Garden City Police Officer Terrence Zearing is one of many officers out on the streets looking for people texting behind the wheel.
"I think the main thing we are looking for is paying attention to a drivers hands while driving next to them or stopped at a stop light or which direction they are looking,"said Zearing.
Zearing says it's going to be difficult to enforce.
"We know there are going to be some situations they are gonna say they were making a phone call or receiving a phone call-but if it's more than a few second of using a phone or manipulating the electronic device that they have and that's when we need to initiate a stop and see what's gong on," said Zearing.
He says most likely the drivers who are texting are also violating other laws as well.
"Such as not being able to maintain your lane or maybe even running a stop sign," said Zearing.
Pooler Police Chief Butch Chan agrees.
Officers will really have to look for those who are disobeying the law.
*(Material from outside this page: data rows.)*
(** [arr.splice(start, deleteCount, ...items)]: the array left behind.
    A negative [start] counts from the end and is clamped at 0; a
    [start] beyond the end is clamped to the length; the number of
    removed elements is clamped to what remains after [start]. *)
Definition splice {A} (arr : list A) (start deleteCount : Z)
           (items : list A) : list A :=
  let len := Z.of_nat (length arr) in
  let from :=
    if (start <? 0)%Z then Z.max (len + start) 0 else Z.min start len in
  let count := Z.min (Z.max deleteCount 0) (len - from) in
  (firstn (Z.to_nat from) arr ++ items
     ++ skipn (Z.to_nat (from + count)) arr)%list.

(** [arr.unshift(x)]. *)
Definition unshift {A} (x : A) (arr : list A) : list A := x :: arr.

(** [arr.sort(compare)].  The specification (ES2019) makes the sort
    stable: elements that compare equal keep their order.  It is
    modelled by insertion from the right, which places an element in
    front of the first one that [compare] puts strictly after it or
    level with it. *)
Fixpoint insert {A} (compare : A -> A -> Z) (x : A) (sorted : list A)
  : list A :=
  match sorted with
  | [] => [x]
  | y :: rest =>
      if (compare x y <=? 0)%Z then x :: y :: rest
      else y :: insert compare x rest
  end.

Fixpoint sort {A} (compare : A -> A -> Z) (arr : list A) : list A :=
  match arr with
  | [] => []
  | x :: arr' => insert compare x (sort compare arr')
  end.

(** Truthiness of an optional string property: [undefined] and [''] are
    falsy. *)
Definition truthy (s : option string) : bool :=
  match s with
  | None => false
  | Some EmptyString => false
  | Some _ => true
  end.

(** Interpolation [`${s}`] of an optional string property. *)
Definition template (s : option string) : string :=
  match s with
  | None => "undefined"
  | Some s => s
  end.

End JS.

(* ===================================================================== *)
(** ** js-levenshtein *)
(* ===================================================================== *)

(** The edit distance between two strings, computed row by row. *)
Module Levenshtein.

(** The cells of a row right of the first one.  [diag] and [left] are
    the cell above-left and the cell left of the one being filled;
    [above] holds the cells above. *)
Fixpoint fill_row (c : ascii) (b : list ascii) (above : list nat)
         (diag left : nat) : list nat :=
  match b, above with
  | d :: b', up :: above' =>
      let cost := if Ascii.eqb c d then 0 else 1 in
      let cell := Nat.min (Nat.min (up + 1) (left + 1)) (diag + cost) in
      cell :: fill_row c b' above' up cell
  | _, _ => []
  end.

Definition next_row (b : list ascii) (row : list nat) (c : ascii)
  : list nat :=
  match row with
  | [] => []
  | first :: above => S first :: fill_row c b above first (S first)
  end.

Definition distance (a b : string) : nat :=
  let b' := list_ascii_of_string b in
  let row0 := seq 0 (S (length b')) in
  last (fold_left (next_row b') (list_ascii_of_string a) row0) 0.

End Levenshtein.

Definition levenshtein (a b : string) : Z :=
  Z.of_nat (Levenshtein.distance a b).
"My personal view on it right now is that we are just gonna have to take a look at the texting law and cite those who are really obvious," said Chan.
But texting while driving isn't the only law going into effect. If teenagers under the age of 18 are talking on their cell phones, they can expect a hefty fine too.
"As soon as they get outta school the first thing they do is they jump on the phone talking and texting and that's how they ride the rest of the way home," said Zearing.
"One second one cross of the line and one not stopping in time you change somebody else's life forever," said Zearing.
So next time before you pick up your phone, think: your one message could cost one life.
Many police departments are giving warnings for the first month, but after that expect to pay a $150 fine.